期刊导航

论文摘要

基于FLUENT 的UDS和UDF功能的中子扩散耦合计算研究与快堆应用分析

Research on neutron diffusion coupling calculation based on the UDS and UDF functions of FLUENT and its application analysis on fast reactor

作者:张雪贝(中国科学技术大学物理学院);王驰(中国科学技术大学物理学院);陈红丽(中国科学技术大学物理学院)

Author:ZHANG Xue-Bei(School of Physics, University of Science & Technology of China);WANG Chi(School of Physics, University of Science & Technology of China);CHEN Hong-Li(School of Physics, University of Science & Technology of China)

收稿日期:2019-02-22          年卷(期)页码:2020,57(2):324-332

期刊名称:四川大学学报: 自然科学版

Journal Name:Journal of Sichuan University (Natural Science Edition)

关键字:核热耦合;UDS;UDF;5×5压水堆组件;M2LFR-1000热组件

Key words:Neutron diffusion and thermal-hydraulics coupling; UDF; UDS; 5×5 PWR assembly; M2LFR-1000 hot assembly

基金项目:

中文摘要

随着计算机性能的不断提高,用CFD与中子学相结合的方法分析复杂的流动与传热现象引起了人们的广泛关注. 本文基于FLUENT的UDF(User Defined function)和UDS(User Defined Scalar)功能对中子扩散方程进行定义,利用FLUENT内基于有限容积法的求解器对中子扩散方程进行迭代求解,同时耦合质量,动量,能量方程的迭代求解,在每次迭代计算时,将中子扩散方程迭代计算得到的功率分布(中子通量分布)传递给热工水力计算作为热源项,同时将热工水力计算得到的温度分布传递给中子扩散计算,修正材料的宏观反应截面,实现中子扩散和热工水力在同一求解器和同一套网格下的耦合计算. 通过对5×5压水堆组件模型进行建模和计算,将计算结果与其他程序计算结果进行对比,验证该耦合计算方法的可行性和数据传递的正确性. 然后将该耦合方法应用到模块化铅冷快堆(M2LFR-1000)热组件计算中,证明热工水力学参数(燃料最高温度,包壳外表面最高温度)在设计限值范围内.

英文摘要

With the great improvement of computer performance, analyzing the complex flow and heat transfer phenomenon by coupling CFD and neutronics has attracted lots of attentions nowadays.
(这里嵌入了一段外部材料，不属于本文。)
(** * robotidy disablers: the suppression engine of [robotidy/disablers.py]

    A shallow embedding of the directive recogniser, the scope-stack
    traversal ([RegisterDisablers]) and the registry with its queries
    ([DisablersInFile], [DisabledLines]), followed by the properties of
    the engine.

    Conventions.
    - Python [int] line numbers are [Z]; [Optional[int]] is [option Z].
    - A Python [str] is a [string]; a character is read as the code point
      of the same number (0..255).  The classes [\s] and [\w] and
      [str.strip] are those of Python 3 on that range.
    - The registry [Dict[str, DisabledLines]] is a [gmap string
      DisabledLines]; a scope frame [Dict[str, int]] is an insertion-ordered
      association list, as [close_disabler] iterates over it.
    - The scope stack [disablers_in_scope] is a list in Python order:
      index [0] is its head, index [-1] its last element, [append] adds at
      the end.
    - A visitor that raises (indexing an empty stack, reading [.value] of
      [None]) returns [None]. *)

From Stdlib Require Import ZArith Ascii String List Lia Bool Sorted.
From stdpp Require Import base option list strings gmap.
Import ListNotations.

Local Open Scope string_scope.
Local Open Scope list_scope.
Local Open Scope Z_scope.

(* ===================================================================== *)
(** ** Python string primitives *)
(* ===================================================================== *)

Module Py.

(** [str.isspace] on one character, also the class [\s] of [re]. *)
Definition is_space (c : ascii) : bool :=
  let n := N_of_ascii c in
  ((9 <=? n) && (n <=? 13) || (28 <=? n) && (n <=? 32)
   || (n =? 133) || (n =? 160))%N.

(** The class [\w] of [re] on a [str] pattern. *)
Definition is_word (c : ascii) : bool :=
  let n := N_of_ascii c in
  ((48 <=? n) && (n <=? 57) || (65 <=? n) && (n <=? 90) || (n =? 95)
   || (97 <=? n) && (n <=? 122) || (n =? 170) || (178 <=? n) && (n <=? 179)
   || (n =? 181) || (185 <=? n) && (n <=? 186) || (188 <=? n) && (n <=? 190)
   || (192 <=? n) && (n <=? 214) || (216 <=? n) && (n <=? 246)
   || (248 <=? n) && (n <=? 255))%N.

Definition is_comma (c : ascii) : bool := Ascii.eqb c ",".

(** Longest prefix of characters in a class, and what follows it: a greedy
    [c*] of a regular expression. *)
Fixpoint span (p : ascii -> bool) (s : string) : string * string :=
  match s with
  | EmptyString => (EmptyString, EmptyString)
  | String c r =>
      if p c then let '(a, b) := span p r in (String c a, b)
      else (EmptyString, s)
  end.

(** A greedy [c?]. *)
Definition opt (p : ascii -> bool) (s : string) : string * string :=
  match s with
  | String c r => if p c then (String c EmptyString, r) else (EmptyString, s)
  | EmptyString => (EmptyString, EmptyString)
  end.

(** A literal: the rest of [s] after the prefix [lit]. *)
Fixpoint literal (lit s : string) : option string :=
  match lit with
  | EmptyString => Some s
  | String c lit' =>
      match s with
      | String d r => if Ascii.eqb c d then literal lit' r else None
      | EmptyString => None
      end
  end.

(** [c in s] for a one-character [c]. *)
Fixpoint contains (c : ascii) (s : string) : bool :=
  match s with
  | EmptyString => false
  | String d r => Ascii.eqb c d || contains c r
  end.

(** [s.split(",")]. *)
Fixpoint split_comma (s : string) : list string :=
  match s with
  | EmptyString => [EmptyString]
  | String c r =>
      if is_comma c then EmptyString :: split_comma r
      else match split_comma r with
           | h :: t => String c h :: t
           | [] => [String c EmptyString]
           end
  end.

Definition lstrip (s : string) : string := snd (span is_space s).

Fixpoint rstrip (s : string) : string :=
  match s with
  | EmptyString => EmptyString
  | String c r =>
      match rstrip r with
      | EmptyString => if is_space c then EmptyString else String c EmptyString
      | r' => String c r'
      end
  end.

(** [s.strip()]. *)
Definition strip (s : string) : string := rstrip (lstrip s).

(** Truth value of a [str]. *)
Definition truthy (s : string) : bool :=
  match s with EmptyString => false | _ => true end.

(** Truth value of an [Optional[int]]: [None] and [0] are false. *)
Definition truthy_int (o : option Z) : bool :=
  match o with Some z => negb (z =? 0) | None => false end.

End Py.

(* ===================================================================== *)
(** ** The directive recogniser *)
(* ===================================================================== *)

Definition ALL_TRANSFORMERS : string := "all".

(** What the code reads of a match object: [group(0)] and the two named
    groups. *)
Record Match := mkMatch {
  group0 : string;
  group_disabler : string;
  group_transformers : string
}.

Definition is_blank (c : ascii) : bool := Ascii.eqb c " ".
Definition is_equals (c : ascii) : bool := Ascii.eqb c "=".
Definition is_target_char (c : ascii) : bool :=
  Py.is_word c || Py.is_comma c || Py.is_space c.

(** [on|off]: the alternatives in order. *)
Definition on_or_off (s : string) : option (string * string) :=
  match Py.literal "on" s with
  | Some r => Some ("on", r)
  | None =>
      match Py.literal "off" s with
      | Some r => Some ("off", r)
      | None => None
      end
  end.
Definition register_files (s : Ledger) (infos : gmap string unit) (l : string)
    (unique_args : list (option string)) : Ledger :=
  let fresh := Z.of_nat (length (units s)) in
  {| units :=
       units s
       ++ imap (fun i f => {| u_id := fresh + Z.of_nat i; u_label := l; u_file := f;
                              u_state := Pending |})
               (map fst (map_to_list infos));
     tasks := tasks s; max_taskid := max_taskid s; transfers := transfers s |}.

Definition update_transfers (s : Ledger) (t : Transfers) : Ledger :=
  {| units := units s; tasks := tasks s; max_taskid := max_taskid s;
     transfers := t ∪ transfers s |}.

#[export] Instance ledger_store : UnitStore (Z * bool) unit unit Ledger := {|
  source.work_left := work_left;
  source.pop_unmerged_tasks := pop_unmerged_tasks;
  source.pop_units := pop_units;
  source.update_units := update_units;
  source.update_missing := update_missing;
  source.finished_files := finished_files;
  source.register_files := register_files;
  source.update_transfers := update_transfers;
  source.running_tasks := running_tasks;
  source.unfinished_units := unfinished_units;
  source.merged := merged
|}.

End ledger.

(** ** Properties used in the statements *)

Module props.
Import source.

Section Props.

Context {Store : Type}.

(** [ensures R P m]: whatever [m] returns or raises, the provider before
    and after it are related by [R] and all its events satisfy [P]. *)
Definition ensures {A} (R : relation (TaskProvider (Store := Store))) (P : event → Prop) (m : M A) : Prop :=
  ∀ tp tp' evs r, m tp = (tp', evs, r) → R tp tp' ∧ Forall P evs.

(** The relations and event properties used in the statements. *)

Definition any_change : relation (TaskProvider (Store := Store)) := fun _ _ => True.
Definition same_store : relation (TaskProvider (Store := Store)) :=
  fun tp tp' => store tp' = store tp.
Definition same_dashboard : relation (TaskProvider (Store := Store)) :=
  fun tp tp' => dashboard tp' = dashboard tp.
Definition handlers_shrink : relation (TaskProvider (Store := Store)) :=
  fun tp tp' => ∀ k, taskhandlers tp !! k = None → taskhandlers tp' !! k = None.
Definition same_handlers : relation (TaskProvider (Store := Store)) :=
  fun tp tp' => taskhandlers tp' = taskhandlers tp.
(** No handler appears: the table after the call is part of the one before. *)
Definition handlers_sub : relation (TaskProvider (Store := Store)) :=
  fun tp tp' => taskhandlers tp' ⊆ taskhandlers tp.

End Props.

Section Loop.

Context {TaskUpdate UnitUpdate OutputInfo : Type}.
Context {Env : Environment TaskUpdate UnitUpdate OutputInfo}.

(** The local variables after the block under [measure('handler')]. *)
Definition handle_locals (wflow : Workflow) (handler : Handler) (failed : bool)
    (file_update : FileUpdate)
    (L : Locals (TaskUpdate := TaskUpdate) (UnitUpdate := UnitUpdate)
           (OutputInfo := OutputInfo)) : Locals :=
  if failed then
    set_fail_cleanup (l_fail_cleanup L ++ map snd (outputs handler))
      (set_summary
         (summary_dir (pretty (h_id handler))
            (util_move (workdir wflow) (h_id handler) "failed") (l_summary L)) L)
  else
    let L1 :=
      if qualifies wflow handler then
        match outputs handler with
        | (_, outfn) :: _ =>
            set_propagate
              (propagate_to (dependents wflow) outfn (output_info handler) (l_propagate L)) L
        | [] => L
        end
      else L in
    let L2 :=
      if h_merge handler
      then set_merge_cleanup (l_merge_cleanup L1 ++ input_files handler) L1
      else L1 in
    if cleanup_input wflow then
      set_input_files
        (<[h_dataset handler :=
             default ∅ (l_input_files L2 !! h_dataset handler)
             ∪ list_to_set (map snd file_update)]> (l_input_files L2)) L2
    else L2.

(** The local variables after one pass of the loop of [release], for a
    task whose handler and workflow were found. *)
Definition body_locals (wflow : Workflow) (handler : Handler) (task : Task)
    (L : Locals (TaskUpdate := TaskUpdate) (UnitUpdate := UnitUpdate)
           (OutputInfo := OutputInfo)) : Locals :=
  let '(failed, task_update, file_update, unit_update, summary', transfers') :=
    process handler task (l_summary L) (l_transfers L) in
  let L := set_transfers transfers' (set_summary summary' L) in
  let L := handle_locals wflow handler failed file_update L in
  let key := (h_dataset handler, unit_source handler) in
  set_update
    (<[key := default [] (l_update L !! key)
              ++ [(task_update, file_update, unit_update)]]> (l_update L)) L.
(** * The Kaito Yaps proxy handler

    A shallow embedding of the serverless handler
    [module.exports = async function handler(req, res)] and of the platform
    pieces it calls ([URLSearchParams], [fetch], the response object), with
    the properties its specification states.

    Modelling choices:
    - Strings are byte strings: a JavaScript string stands for its UTF-8
      encoding, which is what [URLSearchParams] serialises.  Query values
      reach the handler decoded from the request URL, so they are
      well-formed Unicode.
    - [req.query] maps keys to string values, as in the data model of the
      specification; a missing key reads as [undefined].
    - The handler runs in a state monad over the response object, the
      console and the network, with JavaScript's three ways of completing
      a statement (normal, [return], [throw]).
    - The upstream is a function from the outbound request to what
      [fetch] settles to; [response.json()] settles to the parsed body or
      to a parse error.  The methods of [res] do not throw.
    - A value parsed from JSON is written as the document
      [JSON.stringify] prints for it; what parsing and printing do to a
      document (numbers through doubles, members into properties) is
      [JSON.round_trip]. *)

From Stdlib Require Import Ascii String ZArith List Bool Lia SpecFloat.
From stdpp Require Import base option strings gmap pretty.

Local Open Scope string_scope.
Local Open Scope Z_scope.
(** X7. A call of the scheduler writes the rate its [lr_fn] computes into
    every parameter group and changes nothing else of the optimizer: the
    groups keep their parameters and their weight decay (so the zero weight
    decay of the ["bn"] group survives scheduling); the rate is logged if
    the policy has a logger. If [lr_fn] raises, the scheduler raises the
    same exception and leaves the world as it was. *)
Theorem scheduler_sets_lr_only (s : scheduler) (iteration epoch : Z) (w : World) :
  (forall x, lr_fn s iteration epoch = Ok x ->
     let r := _alr s iteration epoch w in
     fst r = Ok tt /\
     map lr (param_groups (optimizer (snd r)))
       = map (fun _ => x) (param_groups (optimizer w)) /\
     map weight_decay (param_groups (optimizer (snd r)))
       = map weight_decay (param_groups (optimizer w)) /\
     map params (param_groups (optimizer (snd r)))
       = map params (param_groups (optimizer w)) /\
     calls (snd r) = calls w /\
     log (snd r) = log w ++ (if is_not_None (lr_logger s)
                             then [log_metric "lr" x] else [])) /\
  (forall e, lr_fn s iteration epoch = Raise e ->
     _alr s iteration epoch w = (Raise e, w)).
Proof.
  split.
  - intros x Hx. unfold _alr, bind, lift. rewrite Hx.
    destruct (lr_logger s) as [[] |]; simpl; rewrite !map_map; simpl;
      rewrite ?app_nil_r; repeat split; try reflexivity;
      rewrite map_id; reflexivity.
  - intros e He. unfold _alr, bind, lift. rewrite He. reflexivity.
Qed.
(** * Axle-box grouping and detection evaluation

    A shallow embedding of the two algorithms of the repository:

    - [merge_boxes] of [1_axle_tree_merger/merge_axle_tree.py], the
      left-to-right sweep that merges single-axle boxes into grouped ones,
      with [update_annotations] and [merge_axle_trees], which apply it to
      an annotation;
    - [calculate_iou], [evaluate_image], [evaluate_pr_naive] and
      [evaluate_pr] of
      [2_performance_evaluation_precision_accuracy/evaluate_perf.py], the
      IoU of two boxes, the greedy matching of predictions against ground
      truth and the precision/recall sweep over score thresholds.

    The functions that read, write and print JSON files are left out.

    Numbers.  Coordinates, scores and thresholds are Python floats (or the
    integers JSON yields); each is modelled as the rational [Q] it stands
    for, and compared with [Qle_bool].  Counters are Python integers,
    modelled as [Z].  Comparisons, [min] and [max] are exact on floats.
    What rounds is taken as a parameter: the sum in the join test of the
    merger is an arbitrary [plus], and the IoU of the matching and of the
    sweeps an arbitrary [iou].  [calculate_iou] is the IoU of exact
    geometry, without the rounding of shapely; it serves to run the
    evaluation on boxes with small integer corners.  The thresholds [i / N]
    and the quotients of precision and recall are exact quotients.

    Containers.  Python sets of indices are [gset]s, the dictionary of
    predictions by location is a [gmap string], lists are lists. *)

From Stdlib Require Import QArith Qminmax Qabs ZArith.
From stdpp Require Import gmap strings list sorting.

Local Open Scope Z_scope.
#[local] Set Warnings "-clear-no-such-hyp".

(** ** Comparisons on rationals *)

Definition Qltb (x y : Q) : bool := negb (Qle_bool y x).

(** Python's [max(a, b)] and [min(a, b)]: the first argument is kept unless
    the second is strictly better. *)
Definition py_max2 (a b : Q) : Q := if Qltb a b then b else a.
Definition py_min2 (a b : Q) : Q := if Qltb b a then b else a.

(** [min] and [max] over a non-empty sequence [x :: xs]. *)
Definition py_min (x : Q) (xs : list Q) : Q := fold_left py_min2 xs x.
Definition py_max (x : Q) (xs : list Q) : Q := fold_left py_max2 xs x.

(** ** Stable sorting

    [sorted(l, key=...)] and [list.sort(key=...)] are stable, also with
    [reverse=True].  [sort_by before] is the stable insertion sort for the
    strict order [before] on keys: an element moves in front of exactly the
    elements it does not come strictly after. *)

Section StableSort.
Context {A : Type} (before : A → A → bool).
Lemma sorted_keys (l : list (nat * Q)) :
  NoDup (map fst l) -> StronglySorted lt (map fst (Scheduler.sorted l)).
Proof.
  unfold Scheduler.sorted.
  assert (G : forall acc, StronglySorted lt (map fst acc) -> NoDup (map fst (acc ++ l)) ->
            StronglySorted lt
              (map fst (fold_left (fun acc x => Scheduler.insert_asc x acc) l acc))).
  { induction l as [|x t IH]; intros acc Hs Hn; simpl; [assumption|].
    assert (Hp : Permutation (map fst (Scheduler.insert_asc x acc ++ t))
                             (map fst (acc ++ x :: t))).
    { apply Permutation_map. rewrite insert_asc_perm. apply Permutation_middle. }
    apply IH.
    - apply insert_asc_keys; [assumption|].
      rewrite map_app in Hn. simpl in Hn. apply NoDup_remove_2 in Hn.
      intro Hin. apply Hn, in_or_app. left. exact Hin.
    - apply Permutation_NoDup with (map fst (acc ++ x :: t)); [symmetry; exact Hp|assumption]. }
  intro Hn. apply G; [constructor|exact Hn].
Qed.

Lemma sorted_lt_unique : forall l1 l2 : list nat,
  StronglySorted lt l1 -> StronglySorted lt l2 -> Permutation l1 l2 -> l1 = l2.
Proof.
  induction l1 as [|a t1 IH]; intros l2 H1 H2 Hp.
  - apply Permutation_nil in Hp. congruence.
  - destruct l2 as [|b t2]; [symmetry in Hp; apply Permutation_nil in Hp; discriminate|].
    inversion H1 as [|? ? Ht1 Ha]; subst. inversion H2 as [|? ? Ht2 Hb]; subst.
    rewrite Forall_forall in Ha, Hb.
    assert (a = b).
    { assert (Hab : In a (b :: t2)) by (apply (Permutation_in _ Hp); left; reflexivity).
      assert (Hba : In b (a :: t1))
        by (apply (Permutation_in _ (Permutation_sym Hp)); left; reflexivity).
      destruct Hab as [->|Hab]; [reflexivity|].
      destruct Hba as [->|Hba]; [reflexivity|].
      specialize (Ha _ Hba). specialize (Hb _ Hab). lia. }
    subst b. f_equal. apply IH; try assumption.
    apply Permutation_cons_inv with a. exact Hp.
Qed.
The study aims to investigate the neutron diffusion coupling calculation based on the UDF and UDS functions of FLUENT and its application analysis on fast reactor. The neutron diffusion equation is defined based on the UDF (User Defined function) and UDS (User Defined Scalar) functions of the FLUENT. The neutron diffusion equation is solved iteratively by using the solver of the FLUENT based on the finite volume method. At the same time, the mass, momentum and energy equations are solved iteratively. At each iteration, the power distribution (neutron flux distribution) obtained by the iteration of the neutron diffusion equation is transferred to the thermal-hydraulics calculation and is used as the heat source term. At the same time, the temperature distribution obtained from the thermal-hydraulics calculation is transferred to the neutron diffusion calculation and the macroscopic cross sections of the materials are corrected to realize the coupling calculation of the neutron diffusion and the thermal-hydraulics under the same solver of the FLUENT. Through the modeling and calculation of the 5×5 PWR assembly model and the hot assembly of a modular lead-cooled fast reactor (M2LFR-1000). It is proved that this method is feasible to realize the neutron diffusion and thermal-hydraulics coupling and the data transfer is correct. And the thermal hydraulics characteristics (the maximum fuel temperature and the maximum cladding outer surface temperature) of the M2LFR-1000 are all within the corresponding thermal‐hydraulics design limits.